_Saved entries_:
- - - - -

Lemma ParseIP_bound s ip : ParseIP s = Some ip → is_ip ip.
Proof.
  unfold ParseIP. repeat case_match; try done.
  - intros Hv. apply fmap_Some in Hv as (v & Hv & ->). apply parse_v4_bound in Hv.
    rewrite v4_mapped_add by done. unfold is_v4, is_ip in *. lia.
  - unfold parse_v6.
    set (r := if HasPrefix s "::" then _ else _).
    assert (∀ l e, r = Some (l, e) → Forall is_group l) as Hr.
    { intros l e. unfold r. repeat case_match; try (intros Hg; eapply groups_bound; [|exact Hg]; constructor).
      intros [= <- _]. constructor. }
    assert (∀ l, Forall is_group l → length l = 8%nat → is_ip (value l)) as Height.
    { intros l Hl E. apply value_bound in Hl. by rewrite E in Hl. }
    destruct r as [[l [i|]]|]; [| |done]; (specialize (Hr _ _ eq_refl)).
    + destruct (Nat.leb_spec 8 (length l)); [done|]. intros [= <-]. apply Height.
      * rewrite !Forall_app. split_and!; [by apply Forall_take|by apply Forall_replicate|by apply Forall_drop].
      * pose proof (take_drop i l) as E. apply (f_equal length) in E. rewrite !length_app, length_replicate in *. lia.
    + destruct (Nat.eqb_spec (length l) 8); [|done]. intros [= <-]. by apply Height.
Qed.

(** *** Networks *)

Definition is_cidr (n : IPNet) : Prop :=
  is_ip (IP n) ∧ 0 ≤ ones n ≤ bits n ∧ (bits n = 32 ∧ is_Some (To4 (IP n)) ∨ bits n = 128).

Lemma ParseCIDR_cidr s r : ParseCIDR s = Ret r → is_cidr (with_address r).
Proof.
  unfold ParseCIDR, ParseAddr. destruct (cut s "/") as [[addr mask]|]; [|done].
  destruct (ParseIP addr) as [ip|] eqn:Hip; [|done]. cbn [fmap option_fmap option_map].
  destruct mask as [|a mask]; [done|]. destruct (Strconv.parse_digits 10 _ 0) as [k|] eqn:Hk; [|done].
  apply parse_digits_bound in Hk as [Hk _]; [|lia..].
  set (len := match first_of (to_list addr) with Some "."%char => 32 | _ => 128 end).
  assert (len = 32 ∧ is_Some (To4 ip) ∨ len = 128) as Hlen.
  { unfold len. destruct (first_of (to_list addr)) as [c|] eqn:Hc; [|by right].
    destruct (decide (c = "."%char)) as [->|Hne];
      [|right; destruct c as [[] [] [] [] [] [] [] []]; try reflexivity; by destruct Hne].
    left. split; [done|]. pose proof (ParseIP_bound _ _ Hip) as Hb. unfold ParseIP in Hip. rewrite Hc in Hip.
    apply fmap_Some in Hip as (v & Hv & ->). exists v. apply To4_Some; [apply Hb|]. split; [by eapply parse_v4_bound|done]. }
  clearbody len. destruct (Z.leb_spec k len); [|done]. intros [= <-]. unfold is_cidr. cbn.
  split; [by eapply ParseIP_bound|]. split; [lia|done].
Qed.
(** What a statement leaves is an end of the file. *)
Lemma drop_suffix {A} (l l' : list A) k : l `suffix_of` l' → drop k l `suffix_of` l'.
Proof. intros Hl. etrans; [|exact Hl]. exists (take k l). by rewrite take_drop. Qed.
Lemma statement_suffix fuel src : statement_go fuel src `suffix_of` src.
Proof.
  revert src. induction fuel as [|fuel IH]; intros src; cbn [statement_go]; [apply suffix_nil|].
  destruct (IndexFunc _ src) as [pos|]; [|apply suffix_nil]. pose proof (drop_suffix src src pos ltac:(done)) as Hd.
  destruct (drop pos src) as [|a l] eqn:E; [apply suffix_nil|]. case_bool_decide; [|done].
  destruct (IndexFunc _ (a :: l)) as [p|]; [|apply suffix_nil]. etrans; [apply IH|]. by apply drop_suffix.
Qed.
Lemma TrimLeft_suffix f l l' : l `suffix_of` l' → TrimLeftFunc f l `suffix_of` l'.
Proof. destruct (TrimLeftFunc_suffix f l) as [k ->]. apply drop_suffix. Qed.
Lemma strip_suffix e l t : strip e l = Some t → t `suffix_of` l.
Proof.
  revert l. induction e as [|a e IH]; intros l; cbn [strip]; [by intros [= ->]|]. destruct l as [|b l]; [done|].
  case_decide; [|done]. intros Hs%IH. by apply suffix_cons_r.
Qed.
Lemma locateKeyName_suffix src key rest : locateKeyName src = Ret (key, rest) → rest `suffix_of` src.
Proof.
  unfold locateKeyName. intros (e & _ & Hk)%outcome_bind_Ret.
  assert (strip_export (TrimLeftFunc isSpace src) `suffix_of` src) as Hs.
  { unfold strip_export. destruct (strip _ _) as [t|] eqn:E; [|by apply TrimLeft_suffix].
    case_bool_decide; [|by apply TrimLeft_suffix]. apply TrimLeft_suffix. etrans; [by eapply strip_suffix|by apply TrimLeft_suffix]. }
  destruct (strip_export _) as [|a l]; [done|]. destruct e as [i|]; injection Hk as _ <-; apply TrimLeft_suffix; [|done]. exact (drop_suffix (a :: l) src (S i) Hs).
Qed.
Lemma extractVarValue_suffix getenv src vars v rest : extractVarValue getenv src vars = Ret (v, rest) → rest `suffix_of` src.
Proof.
  unfold extractVarValue. destruct src as [|q l]; [by intros [= _ <-]|]. case_bool_decide.
  - destruct (closing q q l 1) as [i|]; [|done]. intros [= _ <-]. exact (drop_suffix (q :: l) (q :: l) (S i) (reflexivity _)).
  - destruct (runes _); [intros [= _ <-]; by apply drop_suffix|].
    intros (e & _ & [= _ <-])%outcome_bind_Ret. by apply drop_suffix.
Qed.

(** Panics come of a value that begins with a hash, and of nothing else. *)
Lemma key_end_panic l i p : key_end l i ≠ Panic p.
Proof. revert i. induction l as [|a l IH]; intros i; cbn [key_end]; [done|]. by repeat case_match. Qed.
Lemma locateKeyName_panic src p : locateKeyName src ≠ Panic p.
Proof.
  unfold locateKeyName. pose proof (key_end_panic (strip_export (TrimLeftFunc isSpace src)) 0 p) as Hp.
  destruct (key_end _ 0) as [e|er|q]; cbn [mbind outcome_bind]; [|done|intros [= ->]; by destruct Hp].
  destruct (strip_export _); [done|]. by destruct e.
Qed.
Lemma end_of_var_panic prev line i p : end_of_var prev line i = Panic p →
  p = IndexOutOfRange ∧ prev = None ∧ ∃ l, line = 35 :: l.
Proof.
  revert prev i. induction line as [|r line IH]; intros prev i; cbn [end_of_var]; [done|].
  destruct (Z.eqb_spec r 35) as [->|].
  - destruct prev as [q|]; [|intros [= <-]; by eauto]. destruct (isSpace q); [done|]. by intros (_ & ? & _)%IH.
  - by intros (_ & ? & _)%IH.
Qed.
Lemma runes_hash l rs : runes l = 35 :: rs → ∃ l', l = "#"%char :: l'.
Proof.
  unfold runes. destruct l as [|a l]; [done|]. cbn [length runes_go].
  pose proof (DecodeRune_char a l 35 ltac:(lia)) as [Hc _]. destruct (DecodeRune a l) as [r w]. intros [= -> _].
  exists l. f_equal. apply byte_inj. by apply Hc.
Qed.
Lemma extractVarValue_panic getenv src vars p : extractVarValue getenv src vars = Panic p →
  p = IndexOutOfRange ∧ ∃ l, src = "#"%char :: l.
Proof.
  unfold extractVarValue. destruct src as [|q l]; [done|]. case_bool_decide; [by destruct (closing _ _ _ _)|].
  destruct (runes _) as [|r rs] eqn:Er; [done|].
  destruct (end_of_var None (r :: rs) 0) as [e|er|p'] eqn:Ee; cbn [mbind outcome_bind]; [done..|]. intros [= <-].
  apply end_of_var_panic in Ee as (-> & _ & l' & [= -> ->]). split; [done|]. apply runes_hash in Er as [l'' Hl].
  destruct (default _ _); [done|]. injection Hl as -> _. by eexists.
Qed.
(* ===== verification/OsUser.v ===== *)
(** OsUser: the system users of the machines ([internal/osuser/osuser.go]).

    The password file is its lines.  [getVacantUid] collects the user ids from
    [MIN_UID] on, sorts them and looks for the first gap; it is shown to give
    the least id that is not in use, and to fail exactly when there is none. *)

From S2P Require Import Prelude.
From S2P Require Import GoStd.
From S2P Require Import GoFacts.
From S2P Require Import Backend.
From Stdlib Require Import Sorted.

Open Scope Z_scope.

Module OsUser.
Import Strings.

Definition MIN_UID : Z := 1024.
Definition MAX_UID : Z := 65534.

Definition ErrEmptyPasswd : goerr := ErrMsg "empty passwd file".
Definition ErrNoAvailableUids : goerr := ErrMsg "no available UIDs in passwd file".

Fixpoint contains (uids : list Z) (x : Z) : bool :=
  match uids with
  | [] => false
  | i :: uids => if i =? x then true else contains uids x
  end.

(** [strings.Split(line, ":")[2]], as a number. *)
Definition line_uid (line : string) : outcome Z :=
  match Split line ":" !! 2%nat with
  | None => Panic IndexOutOfRange
  | Some s => Strconv.Atoi s
  end.

(** The loop over the lines. *)
Fixpoint collect (lines : list string) (uids : list Z) : outcome (list Z) :=
  match lines with
  | [] => Ret uids
  | line :: lines =>
      uid ← line_uid line;
      collect lines (if (MIN_UID <=? uid) && negb (contains uids uid) then uids ++ [uid] else uids)
  end.

(** The loop over the sorted ids, with what follows it. *)
Fixpoint first_gap (uids : list Z) : outcome Z :=
  match uids with
  | [] => Panic IndexOutOfRange
  | u :: rest =>
      match rest with
      | [] => if MAX_UID <=? u then Throw ErrNoAvailableUids else Ret (wrap64 (u + 1))
      | v :: _ =>
          if MAX_UID <? wrap64 (u + 1) then Throw ErrNoAvailableUids
          else if negb (wrap64 (u + 1) =? v) then Ret (wrap64 (u + 1))
          else first_gap rest
      end
  end.

(** The lines of the file, and the error the scanner stopped at. *)
Definition getVacantUid (passwd : sys (list string * option goerr)) : outcome Z :=
  '(lines, err) ← call passwd;
  uids ← collect lines [MIN_UID - 1];
  match err with
  | Some e => Throw e
  | None =>
      match Sort.Ints uids with
      | [] => Throw ErrEmptyPasswd
      | [u] => Ret (wrap64 (u + 1))
      | uids => first_gap uids
      end
  end.

(** ** The reference *)

(** The least id of the range that is not taken. *)
Definition vacant (taken : list Z) : option Z :=
  head (filter (λ u, u ∉ taken) (seqZ MIN_UID (MAX_UID - MIN_UID + 1))).
End OsUser.

(** ** Lemmas *)
Module OsUserFacts.
Import OsUser Sort.

Lemma contains_elem uids x : contains uids x = bool_decide (x ∈ uids).
Proof.
  induction uids as [|u uids IH]; [by rewrite bool_decide_false by set_solver|]. cbn [contains].
  destruct (Z.eqb_spec u x) as [->|Hn]; [by rewrite bool_decide_true by set_solver|].
  rewrite IH. apply bool_decide_ext. set_solver.
Qed.

(** Insertion of new elements keeps a list strictly sorted. *)
Lemma elem_of_insert (x y : Z) l : y ∈ insert_by Z.ltb x l ↔ y = x ∨ y ∈ l.
Proof.
  induction l as [|z l IH]; simpl; [set_solver|].
  destruct (x <? z); [|rewrite elem_of_cons, IH]; set_solver.
Qed.

Lemma insert_sorted (x : Z) l :
  StronglySorted Z.lt l → x ∉ l → StronglySorted Z.lt (insert_by Z.ltb x l).
Proof.
  induction 1 as [|z l Hl IH Hz]; intros Hx; simpl; [repeat constructor|].
  apply not_elem_of_cons in Hx as [Hxz Hx]. destruct (Z.ltb_spec x z).
  - constructor; [by constructor|]. constructor; [done|].
    eapply Forall_impl; [exact Hz|]. simpl. lia.
  - constructor; [by apply IH|]. apply Forall_forall. intros y [->|Hy]%elem_of_insert; [lia|].
    rewrite Forall_forall in Hz. by apply Hz.
Qed.

Lemma Ints_spec l :
  NoDup l → StronglySorted Z.lt (Ints l) ∧ ∀ x, x ∈ Ints l ↔ x ∈ l.
Proof.
  unfold Ints, SliceStable. intros Hl.
  enough (∀ l acc, NoDup l → StronglySorted Z.lt acc → (∀ x, x ∈ l → x ∉ acc) →
    StronglySorted Z.lt (foldl (λ a x, insert_by Z.ltb x a) acc l) ∧
    ∀ x, x ∈ foldl (λ a x, insert_by Z.ltb x a) acc l ↔ x ∈ acc ∨ x ∈ l) as H.
  { destruct (H l [] Hl) as [? Hx]; [constructor|set_solver|].
    split; [done|]. intros x. rewrite Hx. set_solver. }
  clear l Hl. induction l as [|y l IH]; intros acc Hl Ha Hd; simpl.
  { split; [done|]. set_solver. }
  inversion_clear Hl. destruct (IH (insert_by Z.ltb y acc)) as [Hs Hx]; [done| | |].
  - apply insert_sorted; [done|]. apply Hd. by left.
  - intros x Hxl. rewrite elem_of_insert. intros [->|]; [done|]. apply (Hd x); [by right|done].
  - split; [done|]. intros x. rewrite Hx, elem_of_insert. set_solver.
Qed.

(** The collected ids: those of the file from [MIN_UID] on, once each. *)
Lemma collect_spec lines uids :
  NoDup uids →
  match mapM line_uid lines with
  | Ret taken => ∃ l, collect lines uids = Ret (uids ++ l) ∧ NoDup (uids ++ l) ∧
                   ∀ x, x ∈ uids ++ l ↔ x ∈ uids ∨ (MIN_UID ≤ x ∧ x ∈ taken)
  | Throw e => collect lines uids = Throw e
  | Panic p => collect lines uids = Panic p
  end.
Proof.
  revert uids. induction lines as [|line lines IH]; intros uids Hu; simpl.
  { exists []. rewrite app_nil_r. split_and!; [done..|]. set_solver. }
  destruct (line_uid line) as [u|e|p]; [|done..]. simpl.
  set (uids' := if _ : bool then _ else _).
  assert (∃ k, uids' = uids ++ k ∧ NoDup (uids ++ k) ∧
    ∀ x, x ∈ uids ++ k ↔ x ∈ uids ∨ (MIN_UID ≤ x ∧ x = u)) as (k & Hk & Hn & Hx).
  { unfold uids'. rewrite contains_elem. destruct (Z.leb_spec MIN_UID u); simpl.
    - case_bool_decide as Hin; simpl; [exists []; rewrite app_nil_r|exists [u]];
        split_and!; try done; [set_solver| |set_solver].
      apply NoDup_app. split_and!; [done|set_solver|]. apply NoDup_singleton.
    - exists []. rewrite app_nil_r. split_and!; [done..|]. intros x. split; [by left|].
      intros [|[? ->]]; [done|lia]. }
  rewrite Hk. specialize (IH _ Hn). destruct (mapM line_uid lines) as [taken|e|p]; [|done..].
  destruct IH as (l & Hl & Hnl & Hxl). simpl. exists (k ++ l). rewrite Hl, app_assoc.
  split_and!; [done..|]. intros x. rewrite Hxl, Hx. set_solver.
Qed.

(** The least element of a range outside a list, from its start on. *)
Lemma head_filter_seqZ (P : Z → Prop) `{!∀ x, Decision (P x)} a n :
  head (filter P (seqZ a n)) =
    if decide (0 < n) then if decide (P a) then Some a else head (filter P (seqZ (a + 1) (n - 1))) else None.
Proof.
  destruct (decide (0 < n)).
  - rewrite seqZ_cons by lia. rewrite filter_cons. replace (Z.succ a) with (a + 1) by lia.
    replace (Z.pred n) with (n - 1) by lia. by destruct (decide (P a)).
  - by rewrite seqZ_nil by lia.
Qed.

Lemma first_gap_cons u v l :
  first_gap (u :: v :: l) =
    if MAX_UID <? wrap64 (u + 1) then Throw ErrNoAvailableUids
    else if negb (wrap64 (u + 1) =? v) then Ret (wrap64 (u + 1)) else first_gap (v :: l).
Proof. done. Qed.

(** The scan of a strictly sorted list finds the least number above its head
    that it lacks. *)
Lemma first_gap_spec u l (taken : list Z) :
  StronglySorted Z.lt (u :: l) → int_min ≤ u → u ≤ MAX_UID →
  (∀ x, u < x → (x ∈ taken) ↔ x ∈ l) →
  first_gap (u :: l) =
    match head (filter (λ x, x ∉ taken) (seqZ (u + 1) (MAX_UID - u))) with
    | Some v => Ret v
    | None => Throw ErrNoAvailableUids
    end.
Proof.
  unfold MAX_UID. revert u. induction l as [|v l IH]; intros u Hs Hmin Hmax Ht;
    rewrite head_filter_seqZ.
  - cbn [first_gap]. unfold MAX_UID. assert (wrap64 (u + 1) = u + 1) as Hw.
    { apply wrap64_id. unfold is_int, int_max, int_min in *. apply andb_true_iff. split; lia. }
    destruct (Z.leb_spec 65534 u); [by rewrite decide_False by lia|].
    rewrite decide_True by lia. rewrite decide_True; [by rewrite Hw|].
    rewrite Ht by lia. set_solver.
  - assert (wrap64 (u + 1) = u + 1) as Hw.
    { apply wrap64_id. unfold is_int, int_max, int_min in *. apply andb_true_iff. split; lia. }
    rewrite first_gap_cons, Hw. unfold MAX_UID. inversion_clear Hs as [|? ? Hsl Hall]. inversion_clear Hall as [|? ? Huv Hul].
    destruct (Z.ltb_spec 65534 (u + 1)); [by rewrite decide_False by lia|].
    rewrite decide_True by lia. destruct (Z.eqb_spec (u + 1) v) as [E|Hne]; cbn [negb].
    + subst v. rewrite decide_False by (rewrite Ht by lia; set_solver).
      rewrite IH; [|done|lia|lia|].
      * by replace (65534 - (u + 1)) with (65534 - u - 1) by lia.
      * intros x Hx. rewrite Ht by lia. rewrite elem_of_cons. split; [intros [->|]; [lia|done]|by right].
    + rewrite decide_True; [done|]. rewrite Ht by lia. rewrite elem_of_cons. intros [|Hin]; [done|].
      inversion_clear Hsl as [|? ? _ Hv]. rewrite Forall_forall in Hv. specialize (Hv _ Hin). lia.
Qed.
End OsUserFacts.

(** C38: the id given to a new user is the least one from 1024 to 65534 that no
    line of the password file has, and there is none to give exactly when all of
    them are taken; a line without an id stops the search. *)
Theorem getVacantUid_least lines :
  OsUser.getVacantUid (inl (lines, None)) =
    (taken ← mapM OsUser.line_uid lines;
     match OsUser.vacant taken with
     | Some u => Ret u
     | None => Throw OsUser.ErrNoAvailableUids
     end).
Proof.
  unfold OsUser.getVacantUid. simpl.
  pose proof (OsUserFacts.collect_spec lines [OsUser.MIN_UID - 1] (NoDup_singleton _)) as H.
  destruct (mapM OsUser.line_uid lines) as [taken|e|p]; [|by rewrite H..].
  destruct H as (l & -> & Hn & Hx). simpl.
  destruct (OsUserFacts.Ints_spec _ Hn) as [Hs Hin].
  set (uids := Sort.Ints _) in *.
  assert (∃ k, uids = 1023 :: k ∧ ∀ x, 1023 < x → (x ∈ taken) ↔ x ∈ k) as (k & Hk & Ht).
  { assert (1023 ∈ uids) as H0 by (apply Hin, Hx; left; set_solver).
    assert (∀ x, x ∈ uids → 1023 ≤ x) as Hle.
    { intros x [->%list_elem_of_singleton|[? _]]%Hin%Hx; unfold OsUser.MIN_UID in *; lia. }
    destruct uids as [|u k]; [set_solver|]. inversion_clear Hs as [|? ? _ Hall].
    assert (u = 1023) as ->.
    { apply elem_of_cons in H0 as [<-|H0]; [done|]. rewrite Forall_forall in Hall.
      specialize (Hall _ H0). specialize (Hle u ltac:(left)). lia. }
    exists k. split; [done|]. intros x Hlt. specialize (Hin x). specialize (Hx x).
    unfold OsUser.MIN_UID in *. rewrite elem_of_cons in Hin. rewrite list_elem_of_singleton in Hx.
    split; intros Hm.
    - destruct Hin as [_ Hin]. destruct Hin as [->|]; [|lia|done]. apply Hx. right. split; [lia|done].
    - destruct Hin as [Hin _]. destruct Hx as [Hx _]. destruct Hx as [->|[_ ?]]; [by apply Hin; right|lia|done]. }
  transitivity (OsUser.first_gap uids).
  { rewrite Hk. by destruct k. }
  rewrite Hk in Hs |- *.
  by rewrite (OsUserFacts.first_gap_spec 1023 k taken).
Qed.

Example getVacantUid_1 : OsUser.getVacantUid (inl (["root:x:0:0:root:/root:/bin/bash"; "vm2:x:1025:65534::/home/vm2:/bin/false";
  "vm1:x:1024:65534::/home/vm1:/bin/false"; "nobody:x:65534:65534::/:/bin/false"], None)) = Ret 1026.
Proof. reflexivity. Qed.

- - - - -

_PROBLEM TO SOLVE_: Where the string "goerr" occurs in the data, return the whole line.

_RESULT OF THE EXERCISE_:
Definition ErrEmptyPasswd : goerr := ErrMsg "empty passwd file".
Definition ErrNoAvailableUids : goerr := ErrMsg "no available UIDs in passwd file".
Definition getVacantUid (passwd : sys (list string * option goerr)) : outcome Z :=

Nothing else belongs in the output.